Sobre os chamados “custos de transação”

November 29, 2021

No dia 05 nov 2021, M. F. de Castro participou como palestrante de um seminário virtual sobre instituições de Direito, no Programa de Pós-graduação em Direito da UFRJ.

Em nota posterior, compartilhada no dia 07 nov 2021, o palestrante ofereceu um comentário suplementar à resposta dada a uma questão sobre “custos de transação”. A seu ver, alguns esclarecimentos adicionais seriam úteis para os participantes da atividade. Tendo em vista que os comentários suplementares podem ser de interesse dos membros do GDES, estão reproduzidos abaixo.

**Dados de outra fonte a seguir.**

(** * build_rag.py: chunking, change detection and index synchronisation

    A shallow embedding of [scripts/build_rag.py] and the properties of its
    chunker, diff engine, state store and remote synchronisation.

    Conventions of the embedding:
    - Python [int] is [Z]; [str] is [string], one [ascii] per character (the
      code points below 256); [len] is [py_len].
    - A [dict] read by key is a [gmap]; a [dict] walked in insertion order (a
      parsed JSON object) is an association list.
    - [while] loops take fuel; running out of fuel is the outcome [Timeout]
      (or [None] for the bare chunker) and stands for a loop that has not
      finished yet.
    - Exceptions and [SystemExit] are the outcome [Err]. *)

From Stdlib Require Import ZArith Ascii String List Lia.
From stdpp Require Import base list strings gmap sorting pretty.

Local Open Scope Z_scope.
Set Warnings "-register-all".
Set Default Proof Using "Type*".

(** ** Python string primitives *)

Module Py.

Definition py_len (s : string) : Z := Z.of_nat (String.length s).

(** [str.isspace] on one character, for the code points below 256:
    TAB..CR, FS..US, SPACE, NEL and NBSP. *)
Definition isspace (c : ascii) : bool :=
  let n := nat_of_ascii c in
  ((9 <=? n) && (n <=? 13) || (28 <=? n) && (n <=? 32)
   || (n =? 133) || (n =? 160))%nat.

Fixpoint lstrip_by (p : ascii → bool) (l : list ascii) : list ascii :=
  match l with
  | c :: l' => if p c then lstrip_by p l' else l
  | [] => []
  end.

Definition rstrip_by (p : ascii → bool) (l : list ascii) : list ascii :=
  reverse (lstrip_by p (reverse l)).

Definition strip_by (p : ascii → bool) (s : string) : string :=
  string_of_list_ascii (rstrip_by p (lstrip_by p (list_ascii_of_string s))).

(** [s.strip()] *)
Definition strip : string → string := strip_by isspace.

(** Index normalisation of a slice bound: a negative bound counts from the
    end, and every bound is clamped into [0, len]. *)
Definition slice_bound (len i : Z) : Z :=
  if i <? 0 then Z.max 0 (len + i) else Z.min i len.

(** [s[start:stop]] *)
Definition slice (s : string) (start stop : Z) : string :=
  let a := slice_bound (py_len s) start in
  let b := slice_bound (py_len s) stop in
  substring (Z.to_nat a) (Z.to_nat (b - a)) s.

(** Truthiness of a [str]. *)
Definition truthy (s : string) : bool := negb (String.eqb s "").

End Py.

Import Py.

(** ** The chunker: [split_text] *)

(** The [while] loop of [split_text], entered with the loop variables
    [start], [end_] and the list [chunks] built so far. *)
Fixpoint split_loop (fuel : nat) (text : string) (chunk_size overlap : Z)
    (start end_ : Z) (chunks : list string) : option (list string) :=
  match fuel with
  | O => None
  | S fuel' =>
      let text_len := py_len text in
      if start <? text_len then
        let chunk := slice text start end_ in
        let chunks := chunks ++ [strip chunk] in
        if end_ >=? text_len then Some chunks
        else
          let start := Z.max 0 (end_ - overlap) in
          let end_ := Z.min text_len (start + chunk_size) in
          split_loop fuel' text chunk_size overlap start end_ chunks
      else Some chunks
  end.

Definition split_text (fuel : nat) (text : string) (chunk_size overlap : Z)
    : option (list string) :=
  if py_len text <=? chunk_size then Some [strip text]
  else
    chunks ← split_loop fuel text chunk_size overlap 0 chunk_size [];
    Some (filter (λ chunk, truthy chunk = true) chunks).

(** The windows [(start, end_)] the loop slices, in order: the same loop with
    the slicing left out.  It depends on the text through its length only. *)
Fixpoint split_windows (fuel : nat) (text_len chunk_size overlap : Z)
    (start end_ : Z) : option (list (Z * Z)) :=
  match fuel with
  | O => None
  | S fuel' =>
      if start <? text_len then
        if end_ >=? text_len then Some [(start, end_)]
        else
          let start' := Z.max 0 (end_ - overlap) in
          let end' := Z.min text_len (start' + chunk_size) in
          ws ← split_windows fuel' text_len chunk_size overlap start' end';
          Some ((start, end_) :: ws)
      else Some []
  end.

Definition window_chunk (text : string) (w : Z * Z) : string :=
  strip (slice text w.1 w.2).

(** What [split_text] keeps of the windows: the non-empty stripped contents. *)
Definition windows_chunks (text : string) (ws : list (Z * Z)) : list string :=
  filter (λ chunk, truthy chunk = true) (window_chunk text <$> ws).

(** ** Outcomes of the script *)

Inductive exn :=
  | SystemExit (msg : string)
  | ValueError
  | KeyError
  | JSONDecodeError
  | IntegrityError.

(** [Timeout] is not a Python outcome: it marks a loop that used up its fuel. *)
Inductive res (A : Type) :=
  | Ok (a : A)
  | Err (e : exn)
  | Timeout.
Arguments Ok {A} a.
Arguments Err {A} e.
Arguments Timeout {A}.

Global Instance res_ret : MRet res := λ A a, Ok a.
Global Instance res_bind : MBind res := λ A B f m,
  match m with
  | Ok a => f a
  | Err e => Err e
  | Timeout => Timeout
  end.

(** ** Parsed JSON and the document extractor *)

(** What [json.loads] returns.  A number is kept as its literal: the script
    only ever renders numbers.  A [dict] keeps its insertion order; its keys
    are distinct. *)
Inductive json :=
  | JNull
  | JBool (b : bool)
  | JNum (literal : string)
  | JStr (s : string)
  | JList (entries : list json)
  | JDict (items : list (string * json)).

Definition nl : string := String (ascii_of_nat 10) EmptyString.

(** The library functions the script calls but does not define. *)
Class Library := {
  (** [json.dumps(entry, ensure_ascii=False, indent=2)] *)
  json_dumps : json → string;
  (** [str] of the number with the given literal *)
  num_str : string → string;
  (** [hashlib.sha256(s.encode("utf-8")).hexdigest()] *)
  sha256_hexdigest : string → string
}.

Definition isalnum (c : ascii) : bool :=
  let n := nat_of_ascii c in
  ((48 <=? n) && (n <=? 57) || (65 <=? n) && (n <=? 90)
   || (97 <=? n) && (n <=? 122))%nat.

(** [re.sub(r"[^a-zA-Z0-9]+", "-", value)]: every maximal run of other
    characters becomes one hyphen.  [in_run] tells that the run the scan is
    in has been replaced already. *)
Fixpoint sub_non_alnum (in_run : bool) (l : list ascii) : list ascii :=
  match l with
  | [] => []
  | c :: l' =>
      if isalnum c then c :: sub_non_alnum false l'
      else if in_run then sub_non_alnum true l'
      else "-"%char :: sub_non_alnum true l'
  end.

(** [str.lower] on a character that is a letter, a digit or a hyphen. *)
Definition lower (c : ascii) : ascii :=
  let n := nat_of_ascii c in
  if ((65 <=? n) && (n <=? 90))%nat then ascii_of_nat (n + 32) else c.

Definition is_hyphen (c : ascii) : bool := Ascii.eqb c "-".

Definition slugify (value : string) : string :=
  let replaced := sub_non_alnum false (list_ascii_of_string value) in
  let stripped := rstrip_by is_hyphen (lstrip_by is_hyphen replaced) in
  let slug := string_of_list_ascii (lower <$> stripped) in
  if truthy slug then slug else "entry".

(** [entry.get(key)] on a parsed object. *)
Fixpoint dict_get (items : list (string * json)) (key : string) : option json :=
  match items with
  | [] => None
  | (k, v) :: items' => if String.eqb k key then Some v else dict_get items' key
  end.

Definition label_keys : list string :=
  ["title"; "company"; "name"; "question"; "label"; "role"].

Fixpoint guess_label_in (items : list (string * json)) (keys : list string)
    : option string :=
  match keys with
  | [] => None
  | key :: keys' =>
      match dict_get items key with
      | Some (JStr value) =>
          if truthy (strip value) then Some (strip value)
          else guess_label_in items keys'
      | _ => guess_label_in items keys'
      end
  end.

Definition guess_label (entry : json) : option string :=
  match entry with
  | JDict items => guess_label_in items label_keys
  | _ => None
  end.

Section Extractor.
Context {lib : Library}.

Definition render_body (entry : json) : string :=
  match entry with
  | JDict _ | JList _ => json_dumps entry
  | JStr s => s
  | JNum literal => num_str literal
  | JBool true => "True"
  | JBool false => "False"
  | JNull => "None"
  end.

Definition document_text (source topic body : string) : string :=
  strip ("Source: " +:+ source +:+ nl +:+ "Topic: " +:+ topic
         +:+ nl +:+ nl +:+ body).

(** The [(base_id, topic, text)] triples, in the order they are yielded. *)
Definition generate_documents (source : string) (payload : json)
    : list (string * string * string) :=
  match payload with
  | JList entries =>
      imap (λ i entry,
        let idx := S i in
        let topic :=
          default (source +:+ "-" +:+ pretty idx) (guess_label entry) in
        let body := render_body entry in
        let base_id := source +:+ "-" +:+ slugify topic in
        (base_id, topic, document_text source topic body)) entries
  | JDict items =>
      (λ '(key, value),
        let topic := key in
        let body := render_body value in
        let base_id := source +:+ "-" +:+ slugify topic in
        (base_id, topic, document_text source topic body)) <$> items
  | _ =>
      [(source +:+ "-all", source,
        "Source: " +:+ source +:+ nl +:+ nl +:+ render_body payload)]
  end.
End Extractor.

(** ** The chunk set: [build_chunks] *)

Record DocumentChunk := {
  chunk_id : string;
  source : string;
  topic : string;
  body : string;
  checksum : string
}.

Global Instance DocumentChunk_eq_dec : EqDecision DocumentChunk.
Proof. solve_decision. Defined.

“[R]efiro-me ao que escrevi em meu livro (Castro, 2012) (…) (p. 206-209). Como penso ter deixado claro nesse texto, e ainda enfatizando alguns aspectos do que está dito ali, é possível tomar os ‘custos de transação’ (CTs), na abordagem de Coase e no uso que subsequentemente dela se fez, como autênticos ‘malefícios’ decorrentes de algum investimento, uma ideia parecida com a noção de ‘externalidades negativas’, da Economia do Bem-estar. O exemplo, discutido por Coase em resposta a Pigou, sobre o trem que incendeia florestas é cristalino. Ora, é possível perceber que, na discussão de Coase, os malefícios decorrentes de investimentos lucrativos devem ser tratados como meros custos operacionais dos mesmos investimentos, devendo por isso [segundo o argumento de Coase] receber o beneplácito de juristas que se defrontem com situações litigiosas emanadas da situação prática gerada a partir de reações das vítimas dos malefícios. Rebatizar os malefícios, dando-lhes o nome de ‘custos de transação’, opera uma brutal transformação semântica, que a meu ver deve ser criticada. A AED (estilo Chicago) tipicamente emprega a Análise de Custo-Benefício (ACB), adotado o pressuposto de que tal cálculo poderá indicar se, em decorrência de regras (jurídicas) de organização institucional da economia, ocorre, ou não, uma diminuição dos custos de transação. Quanto maior a proporção em que os CTs sejam ‘diminuídos’, em uma situação concreta, tanto mais pesado será o ônus econômico imposto à(s) vítima(s) dos malefícios causados pelo investimento (p. ex., poluição, mudança climática, aumentos na onerosidade da assistência médica, para os adquirentes dos planos de saúde, e inúmeras outras formas de precarização dos direitos fundamentais). A decisão judicial que adote a AED tenderá, portanto, a ser um meio de impor graves ônus às vítimas de malefícios gerados por investimentos que sejam lucrativos para os investidores. A chamada ‘Análise de Impacto Regulatório’ (AIR) — incorporada à Executive Order 12291 do presidente Ronald Reagan em 1981 e em seguida promovida globalmente pela OECD, além de replicada no Brasil via Decreto 10411/2020 e a lei que menciona — constitui um desdobramento da visão expressa na teoria dos CTs tal como articulada pela AED.”

À luz do que vai acima, parece claro que juristas não devem deixar-se levar pela insistência de certas autoridades econômicas em aplicar acriticamente o cálculo de custo-benefício em inúmeras situações.